#1668

Vivaldi à Saint-Mexme.

Dans le jour tombant que refroidissent les gouttes éparses d’une bruine, nous nous rendons en cette église de Chinon, un lieu où le camarade Jaworski effectua d’antan des fouilles archéologiques. De nos jours, c’est une belle salle de concert. À l’entrée, un homme aux beaux yeux gris et aux manières onctueuses nous interroge sur la source de notre information (« La presse locale », répond ma mère ; « Newspaper », minaude-t-il), avec que nous puissions pénétrer dans la nef. De hauts gradins en bois s’y élèvent, exhalant dans la fraicheur humide une douce senteur de pin. Nous sommes parmi les derniers, déjà toute la gentry locale s’étage là, nous grimpons au sommet. Cheveux poivre-et-sel, gris, blanc, calvities, l’auditoire est surtout âgé mais quelques jeunes couples s’y glissent. Devant moi, s’assied le grand avocat local, mine sévère-mais-juste, le dos droit et l’imper mastic au col relevé, il ressemble à Bob Morane. Le tout jeune homme à ses côtés doit être son fils.

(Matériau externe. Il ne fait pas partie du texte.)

(* ===== verification/R2Sweep.v ===== *)
(** * R2Sweep: the collection of bytes no longer referred to

    A sweep that runs alone keeps the bytes of every object of a live bucket, whatever is refused or lost on the
    way, provided that different locations are different places.  The traces show what goes wrong otherwise:
    a put that runs at the same time, two prefixes for one folder, copies on other nodes. *)

From Stdlib Require Import ZArith Lia Ascii SpecFloat.
From stdpp Require Import prelude gmap sorting strings list pretty.
From S2P Require Import Prelude Text Json Script Hlc Identity Envelope Kv Cron Claim Manifest Quorum DataAudit Observability Store Node NodeFacts Resource Storage Quota R2 R2Props R2Bytes.
Open Scope Z_scope.

Section sweep.
Context {crypto : Crypto} {hex : Hex}.
Context (v : View) (d0 : Stores).

(** What the tables mention. *)
Inductive mentioned (d : Stores) : string -> StorageLocation -> Prop :=
| in_object b key o : objects (bucket_tables d b) !! key = Some o -> mentioned d (o_sha256 o) (o_storage o)
| in_part b k p : parts (bucket_tables d b) !! k = Some p -> mentioned d (p_sha256 p) (p_storage p)
| in_orphan b sha l x : orphans (bucket_tables d b) !! (sha, l) = Some x -> mentioned d sha l.
Definition distinct_places : Prop := forall sha l sha' l' n n', mentioned d0 sha l -> mentioned d0 sha' l' ->
  place n l sha = place n' l' sha' -> sha = sha' /\ l = l'.
Definition live (b : string) : Prop := exists s, (b, (false, s)) ∈ v_buckets v.

(** Since [d0]: no object is new, nothing else is mentioned, live objects have their bytes. *)
Definition swept (d : Stores) : Prop :=
  (forall b key o, objects (bucket_tables d b) !! key = Some o -> objects (bucket_tables d0 b) !! key = Some o) /\
  (forall sha l, mentioned d sha l -> mentioned d0 sha l) /\
  (forall b key o n, live b -> objects (bucket_tables d b) !! key = Some o ->
     stored d0 (place n (o_storage o) (o_sha256 o)) (o_sha256 o) -> stored d (place n (o_storage o) (o_sha256 o)) (o_sha256 o)).

(** The statements of a sweep but for the deletion of bytes. *)
Definition sweeps (s : RStmt) : Prop :=
  match s with
  | ScheduleOrphan _ sha l _ _ => mentioned d0 sha l
  | DeleteObject _ _ | DeleteVersion _ _ _ _ | DeleteParts _ _ | DeleteUpload _ _ _ | RemoveOrphan _ _ _ => True
  | _ => False
  end.

Lemma sweeps_blobs s d : sweeps s -> blobs (Script.apply rrun d s) = blobs d.
Proof. unfold Script.apply. destruct s; cbn; repeat break_match; naive_solver. Qed.
Lemma sweeps_objects s d b key o : sweeps s -> objects (bucket_tables (Script.apply rrun d s) b) !! key = Some o ->
  objects (bucket_tables d b) !! key = Some o.
Proof. intros Hs [H|(mb & mo & ->)]%objects_after; [done | by destruct Hs]. Qed.
Lemma sweeps_orphans s d b sha l x : sweeps s -> orphans (bucket_tables (Script.apply rrun d s) b) !! (sha, l) = Some x ->
  (exists x', orphans (bucket_tables d b) !! (sha, l) = Some x') \/ mentioned d0 sha l.
Proof.
  intros Hs. unfold Script.apply. destruct s; cbn in *; try done; repeat break_match; simplify_eq; eauto; rewrite tables_set; destruct (decide _) as [->|]; cbn; eauto.
  - rewrite lookup_insert_Some. intros [[[= -> ->] _]|[_ ?]]; eauto.
  - rewrite lookup_delete_Some. intros [_ ?]. eauto.
Qed.

Lemma swept_step s d : sweeps s -> swept d -> swept (Script.apply rrun d s).
Proof.
  intros Hs (Ho & Hm & Hb). split_and!.
  - intros b key o H. eapply Ho, sweeps_objects; eauto.
  - intros sha l [b key o H|b k p H|b sha' l' x H].
    + eapply Hm, in_object, sweeps_objects; eauto.
    + apply parts_after in H as [H|(id & n & key & ->)]; [by eapply Hm, in_part | by destruct Hs].
    + apply sweeps_orphans in H as [[x' H]|H]; [by eapply Hm, in_orphan | done | done].
  - intros b key o n Hl H. unfold stored. rewrite sweeps_blobs by done. eapply Hb; [done|]. by eapply sweeps_objects.
Qed.

(** Deleting bytes no live bucket refers to. *)
Lemma swept_drop sha l d : distinct_places -> mentioned d0 sha l -> (forall b, live b -> references (bucket_tables d b) sha l = false) ->
  swept d -> swept (Script.apply rrun d (DropBlob (place (v_node v) l sha))).
Proof.
  intros Hd Hin Hr (Ho & Hm & Hb). split_and!; [exact Ho | intros x y []; by first [eapply Hm, in_object | eapply Hm, in_part | eapply Hm, in_orphan]|].
  intros b key o n Hl H Hs. change (objects (bucket_tables d b) !! key = Some o) in H. destruct (Hb b key o n Hl H Hs) as (c & Hc & He). exists c. split; [|done].
  cbn. rewrite lookup_delete_ne; [done|]. intros Hp. destruct (Hd _ _ _ _ _ _ Hin (Hm _ _ (in_object _ _ _ _ H)) Hp) as [-> ->].
  specialize (Hr b Hl). unfold references in Hr. apply orb_false_iff in Hr as [Hr _]. rewrite <- not_true_iff_false in Hr. apply Hr, existsb_exists.
  exists (key, o). split; [by apply list_elem_of_In, elem_of_map_to_list|]. cbn. by rewrite !bool_decide_true.
Qed.

(** ** The sweep alone *)

Section alone.
Context (now_at : nat -> Z) (id_at : nat -> string) (fault_at : nat -> Fault) (answer : nat -> RQuestion -> RAnswer).
Notation playing := (play rrun now_at id_at fault_at answer).
Notation wp := (Script.wp rrun eq (fun _ _ => True) (fun _ _ => True)).

Lemma wp_sweeps {A} (m : ROp A) d : issues sweeps m -> swept d -> wp m (fun _ => swept) (fun _ => swept) d.
Proof.
  revert d. induction m as [a|e|s k IH|X q k IH|k IH|k IH|q k IH]; intros d Hm Hd; cbn in *; auto.
  - intros d1 <-. destruct Hm. split_and!; auto using swept_step.
  - intros d1 <-. auto.
  - intros d1 <-. auto.
Qed.
Lemma wp_sweeps_seq {A B} (m : ROp A) (f : A -> ROp B) d : issues sweeps m -> swept d ->
  (forall a d', swept d' -> wp (f a) (fun _ => swept) (fun _ => swept) d') -> wp (Script.bind m f) (fun _ => swept) (fun _ => swept) d.
Proof. intros Hm Hd Hf. apply Script.wp_bind. eapply Script.wp_mono; [| |by apply wp_sweeps]; auto. Qed.
Lemma wp_reads {X B} (q : Stores -> X) (f : X -> ROp B) d : swept d -> wp (f (q d)) (fun _ => swept) (fun _ => swept) d ->
  wp (Script.bind (select q) f) (fun _ => swept) (fun _ => swept) d.
Proof. intros Hd Hf d1 <-. cbn. auto. Qed.

Lemma mentioned_objects d b cutoff o : swept d -> o ∈ past_lifecycle cutoff d b -> mentioned d0 (o_sha256 o) (o_storage o).
Proof.
  intros (_ & Hm & _) (i & Hi & _)%elem_of_take. apply list_elem_of_lookup_2 in Hi. rewrite merge_sort_Permutation in Hi.
  apply list_elem_of_filter in Hi as [_ ([k o'] & -> & Hin%elem_of_map_to_list)%list_elem_of_fmap]. by eapply Hm, in_object.
Qed.
Lemma mentioned_parts d b id p : swept d -> p ∈ parts_of d b id -> mentioned d0 (p_sha256 p) (p_storage p).
Proof. intros (_ & Hm & _) ([k p'] & -> & [_ Hin%elem_of_map_to_list]%list_elem_of_filter)%list_elem_of_fmap. by eapply Hm, in_part. Qed.
Lemma mentioned_orphans d b now sha l : swept d -> (sha, l) ∈ collectable now d b -> mentioned d0 sha l.
Proof.
  intros (_ & Hm & _) (i & Hi & _)%elem_of_take. apply list_elem_of_lookup_2, list_elem_of_fmap in Hi as ([k x] & Hk & [_ Hin%elem_of_map_to_list]%list_elem_of_filter).
  cbn in Hk. subst k. by eapply Hm, in_orphan.
Qed.

Lemma sweeps_schedule b sha z l : mentioned d0 sha l -> issues sweeps (schedule_orphan_parts b sha z l).
Proof. intros Hm. unfold schedule_orphan_parts. apply issues_bind; [auto with issues|]. intros now. apply issues_bind; [by apply issues_exec | auto with issues]. Qed.

Lemma sweeps_expire b l n : (forall o, o ∈ l -> mentioned d0 (o_sha256 o) (o_storage o)) -> issues sweeps (expire_each b l n).
Proof.
  revert n. induction l as [|o l IH]; intros n Hl; [done|]. cbn [expire_each]. apply issues_bind; [by apply issues_exec|]. intros r.
  apply issues_if; [|apply IH; set_solver]. apply issues_bind; [apply sweeps_schedule, Hl; set_solver|]. intros _. apply IH. set_solver.
Qed.
Lemma wp_expire rounds b cutoff n d : swept d -> wp (expire_objects rounds b cutoff n) (fun _ => swept) (fun _ => swept) d.
Proof.
  revert n d. induction rounds as [|rounds IH]; intros n d Hd; [done|]. cbn [expire_objects]. apply wp_reads; [done|].
  destruct (bool_decide _); [done|]. apply wp_sweeps_seq; [|done|].
  - apply sweeps_expire. intros o Ho. by eapply mentioned_objects.
  - intros k d' Hd'. destruct (_ <? _)%nat; [done | by apply IH].
Qed.

Lemma sweeps_row b key id : issues sweeps (multipart_row b key id).
Proof. apply issues_row. Qed.
Lemma wp_abort b key id d : swept d -> wp (abort_multipart_upload b key id) (fun _ => swept) (fun _ => swept) d.
Proof.
  intros Hd. unfold abort_multipart_upload, r2_ensure_schema. do 4 (apply wp_sweeps_seq; [auto using sweeps_row with issues|done|]; clear d Hd; intros ? d Hd).
  apply wp_reads; [done|]. apply wp_sweeps; [|done]. repeat (apply issues_bind; [first [by apply issues_exec | auto with issues]|]; intros ?).
  assert (Hp : forall p, p ∈ parts_of d b id -> mentioned d0 (p_sha256 p) (p_storage p)) by (intros p; by apply mentioned_parts).
  induction (parts_of d b id) as [|p l IH]; [done|]. cbn [each]. apply issues_bind; [apply sweeps_schedule, Hp; set_solver|]. intros _. apply IH. set_solver.
Qed.
Lemma wp_expire_uploads b l n d : swept d -> wp (expire_uploads b l n) (fun _ => swept) (fun _ => swept) d.
Proof.
  revert n d. induction l as [|[id u] l IH]; intros n d Hd; [done|]. cbn [expire_uploads]. apply Script.wp_bind, Script.wp_catch.
  eapply Script.wp_mono; [| |by apply wp_abort]; cbn beta; auto.
Qed.
Lemma wp_sweep_buckets rounds now l w d : swept d -> wp (sweep_buckets rounds now l w) (fun _ => swept) (fun _ => swept) d.
Proof.
  revert w d. induction l as [|[b [gone s]] l IH]; intros w d Hd; [done|]. cbn [sweep_buckets]. unfold r2_ensure_schema.
  apply wp_sweeps_seq; [auto with issues|done|]. intros _ d1 Hd1. apply Script.wp_bind. eapply (Script.wp_mono _ _ _ _ _ (fun _ => swept) _ (fun _ => swept)); [|done|].
  - intros n d2 Hd2. apply wp_reads; [done|]. apply Script.wp_bind. eapply Script.wp_mono; [| |by apply wp_expire_uploads]; cbn beta; auto.
  - destruct (lifecycle_cutoff _ _ _); [by apply wp_expire | done].
Qed.

Lemma wp_referenced l sha loc d :
  wp (blob_referenced_anywhere l sha loc)
    (fun r d' => d' = d /\ (r = false -> forall b s, (b, (false, s)) ∈ l -> references (bucket_tables d b) sha loc = false)) (fun _ d' => d' = d) d.
Proof.
  induction l as [|[b [[] s]] l IH]; cbn [blob_referenced_anywhere].
  - split; [done|]. intros _ b s Hin. by apply not_elem_of_nil in Hin.
  - eapply Script.wp_mono; [| |exact IH]; [|done]. intros r d' [-> Hr]. split; [done|]. intros Hf b' s' [[=]|Hin]%elem_of_cons. by eapply Hr.
  - intros d1 <-. cbn [Script.wp Script.bind]. split; [|done]. destruct (references (bucket_tables d b) sha loc) eqn:Er; [by split|].
    eapply Script.wp_mono; [| |exact IH]; [|done]. intros r d' [-> Hr]. split; [done|]. intros Hf b' s' [[= -> ->]|Hin]%elem_of_cons; [done | by eapply Hr].
Qed.

Context (Hplaces : distinct_places).

Lemma wp_collect_each b l w d : swept d -> (forall sha loc, (sha, loc) ∈ l -> mentioned d0 sha loc) ->
  wp (collect_each v b l w) (fun _ => swept) (fun _ => swept) d.
Proof.
  revert w d. induction l as [|[sha loc] l IH]; intros w d Hd Hl; [done|]. cbn [collect_each]. unfold remove_orphan_candidate, delete_blob.
  assert (Hl' : forall sha loc, (sha, loc) ∈ l -> mentioned d0 sha loc) by (intros; apply Hl; set_solver).
  apply Script.wp_bind. eapply Script.wp_mono; [| |apply wp_referenced]; [|by intros e d' ->]. intros [] d' [-> Hr].
  - apply wp_sweeps_seq; [apply issues_bind; [by apply issues_exec | auto with issues]|done|]. intros _ d1 Hd1. by apply IH.
  - apply Script.wp_bind. eapply (Script.wp_mono _ _ _ _ _ (fun _ => swept) _ (fun _ => swept)); [|done|].
    + intros _ d1 Hd1. apply wp_sweeps_seq; [apply issues_bind; [by apply issues_exec | auto with issues]|done|]. intros _ d2 Hd2. by apply IH.
    + cbn [guard]. destruct (valid_location loc); [|done]. destruct (supports _ _); [|done]. cbn [Script.bind ret]. intros d1 <-.
      assert (Hx : swept (Script.apply rrun d (DropBlob (place (v_node v) loc sha)))).
      { apply swept_drop; [done|apply Hl; set_solver| |done]. intros b' [s Hs]. by eapply Hr. }
      split_and!; done.
Qed.
Lemma wp_collect now l w d : swept d -> wp (collect_buckets v now l w) (fun _ => swept) (fun _ => swept) d.
Proof.
  revert w d. induction l as [|[b x] l IH]; intros w d Hd; [done|]. cbn [collect_buckets]. apply wp_reads; [done|]. apply Script.wp_bind.
  eapply Script.wp_mono; [| |apply wp_collect_each; [done|]]; cbn beta; [auto|auto|]. intros sha loc. by apply mentioned_orphans.
Qed.
Lemma wp_sweep rounds d : swept d -> wp (sweep_lifecycle rounds v) (fun _ => swept) (fun _ => swept) d.
Proof.
  intros Hd. unfold sweep_lifecycle. apply wp_sweeps_seq; [auto with issues|done|]. intros now d1 Hd1. apply Script.wp_bind.
  eapply Script.wp_mono; [| |by apply wp_sweep_buckets]; cbn beta; [|auto]. intros w d2 Hd2. by apply wp_collect.
Qed.
End alone.
End sweep.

Les murmures se taisent, une mélodie aux violons multiples s’élève — hors de la scène, lointaine, étouffée. Le narrateur de la soirée sera long à apparaître, lui aussi minaude, fait de grands gestes emphatiques, passablement ridicules. François Castang, de France Musique. L’entrée en matière m’assure que l’on n’est pas là pour faire simple, les « Quatre saisons » constituent sans doute le répertoire classique le plus populaire, le plus galvaudé, mais la pédanterie de son habillage va nous rassurer sur le grave sérieux de la démarche. Castang déclame un texte de son cru, version altière d’un commentaire de contexte historique.

Las, le talent stylistique de l’homme de radio n’est pas plus à la hauteur de ses prétentions que sa diction : tout cela est bien pauvre, plat, entaché même d’un bel anachronisme (du maïs au XVIIe siècle ?). Pas inintéressant malgré tout, et puis après tout, le paradoxe sera que cette lourdeur formelle allège un aspect sans doute à la limite du trop pédago. Entre chaque segment musical, Castang explique, décrit, contextualise. La musique, tout de même : onze cordes, un clavecin, une violoniste solo, un chef d’orchestre. À l’exception de ce dernier, que des jeunes gens : les musiciens classiques sont-ils comme les sportifs, l’âge de leur retraite se situe-t-il à la fin de la vingtaine ?

Printemps, été, musique plaisante mais que je connais finalement peut-être trop bien, je ne décèle rien dans ces morceaux que je ne connaisse déjà, et n’en éprouve guère d’émotion. Cela changera, heureusement, avec l’introduction des dissonances de l’automne : l’arrangement se fait plus original, mieux sentit, le clavecin plus présent, les basses vibrantes, la soliste s’affirme. Et le spectateur que je suis d’éprouver enfin une émotion — la même finalement que je recherche dans la vision d’un tableau, cet émoi immobile qui m’irradie de l’intérieur, une fascination attentive. Je l’avais ressentie lors de certains passages particulièrement « soft machine » du concert de PolySoft l’autre soir, et l’hiver est encore plus belle, la subtilité du traitement des dissonances se mêle pour moi à la « madeleine » de certains thèmes que j’aime depuis mon adolescence. Du coup, la pédanterie du narrateur me fait moins rire, je suis plus attentif. Et le petit morceau en rappel (tiens, ils font ça aussi, en classique ?), « Il favoritto », est également agréable.

4 réflexions sur « #1668 »

  1. Quel est le problème avec le maïs au XVII° siècle ? 
    Si j'en crois Wikipedia : Du sud de l’Espagne, il [le maïs] s’est diffusé dans toutes les régions d’Europe méridionale au climat suffisamment chaud et humide, le Portugal (1515), le pays basque espagnol (1576), la Galice, le Sud-Ouest de la France et la Bresse (1612), la Franche-Comté (…), le reste de la France restant longtemps réticente à sa culture au profit du blé, la Vénétie (1554), puis toute la plaine du Pô

  2. Le tout jeune homme à côté du monsieur qui ressemble à Bob Morane est peut-être son amant. Les différences d'âge, dans un couple, ça existe.

  3. Et le petit morceau en rappel (tiens, ils font ça aussi, en classique ?)

    Incroyable, non? Et parfois, ils en font même plusieurs. Moi je dis, ils ont dû tout piquer à la vraie musique de jeunes qui décoiffe, ces vautours.